Commonhold is a modern home ownership structure that is used widely around the world. It is not merely an alternative to leasehold ownership, but a radical improvement on it. At the heart of the commonhold model is a simple principle: the people who should own buildings, and who should exercise control over their management, shared facilities and related costs, are not third-party landlords, but the people who live in flats within them and have a direct stake in their upkeep.
In enabling flats to be owned on a freehold basis, commonhold ensures that the interests of homeowners are preserved in perpetuity rather than their value depreciating over time as it does under leasehold, and it transfers decision-making powers to homeowners so they have a greater say over how their home is managed and the bills they pay, as well as flexibility to respond to the changing needs of their building and its residents.
Unlike many other countries across the world that moved away from leasehold ownership structures long ago, flats here continue to be owned, almost universally, on a leasehold basis.
That is partly the result of the natural inclination to stick with the familiar, but also because there was more money to be made by selling leasehold flats through the significant additional income to be generated from leasehold homeowners.

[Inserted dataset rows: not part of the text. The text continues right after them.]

(** Whether the loop of the cleanup, run over [entries], deletes [key]. *)
Definition deletes (now : Z) (entries : list (string * CacheEntry V)) key : bool :=
  existsb (fun ke => bool_decide (ke.1 = key) && nowGt now (expiryTime ke.2)) entries.

Lemma deletes_spec now entries key :
  deletes now entries key = true <->
  exists e, (key, e) ∈ entries /\ nowGt now (expiryTime e) = true.
Proof.
  unfold deletes. rewrite existsb_exists. split.
  - intros ([k e] & Hin & H). cbn in H. apply andb_true_iff in H as [Hk He].
    apply bool_decide_eq_true in Hk as <-. exists e.
    split; [by apply list_elem_of_In | done].
  - intros (e & Hin & He). exists (key, e). cbn.
    split; [by apply list_elem_of_In|]. rewrite He.
    by rewrite bool_decide_eq_true_2.
Qed.

(** The loop deletes the expired keys of the list it is given and touches
    nothing else. *)
Lemma cleanupLoop_run now (entries : list (string * CacheEntry V)) w :
  exists c,
    CacheManager.cleanupLoop now entries w = (Return tt, withCache w c) /\
    forall key,
      c !! key = if deletes now entries key then None else cache w !! key.
Proof.
  revert w. induction entries as [|[k e] rest IH]; intros w.
  - exists (cache w). split; [by destruct w | done].
  - cbn [CacheManager.cleanupLoop]. unfold bind.
    destruct (nowGt now (expiryTime e)) eqn:Hexp.
    + cbn. destruct (IH (withCache w (delete k (cache w)))) as (c & -> & Hc).
      exists c. split; [done|]. intros key. rewrite Hc.
      unfold deletes. cbn. fold (deletes now rest key). rewrite Hexp.
      destruct (deletes now rest key); [by rewrite orb_true_r|].
      rewrite orb_false_r, andb_true_r. case_bool_decide as Hk.
      * subst. by rewrite lookup_delete_eq.
      * by rewrite lookup_delete_ne.
    + cbn. destruct (IH w) as (c & -> & Hc).
      exists c. split; [done|]. intros key. rewrite Hc.
      unfold deletes. cbn. fold (deletes now rest key). rewrite Hexp.
      by rewrite andb_false_r.
Qed.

Yet the shortcomings of this form of home ownership are obvious and the case for decisive change is overwhelming.
Commonhold was introduced in England and Wales in 2004 through the Commonhold and Leasehold Reform Act 2002, but for a variety of reasons it failed to establish itself and is now out of date. Having learnt the lessons of that false dawn, it is now time to finish the job. Commonhold-type models are used all over the world. The autonomy and control that it provides for are taken for granted in many other countries. It can and does work and this Government are determined, through both new commonhold developments and conversions to commonhold, to see it take root.
As the White Paper makes clear, we intend to reinvigorate commonhold through the introduction of a comprehensive new legal framework based on the vast majority of the recommendations made by the Law Commission in its 2020 report. This new legal framework will be supplemented by a ban on the sale of new leasehold flats, so that commonhold becomes the default tenure.
We will consult later this year on the best approach to banning new leasehold flats so it can work effectively alongside a robust ban on leasehold houses, and we will seek input from industry and consumers on other fundamental points such as potential exemptions for legitimate use and how to minimise disruption to housing supply.
I know my ministerial colleagues in Wales share our desire to deliver these bold reforms and so we will continue to work jointly with the Welsh Government to ensure they apply across England and Wales.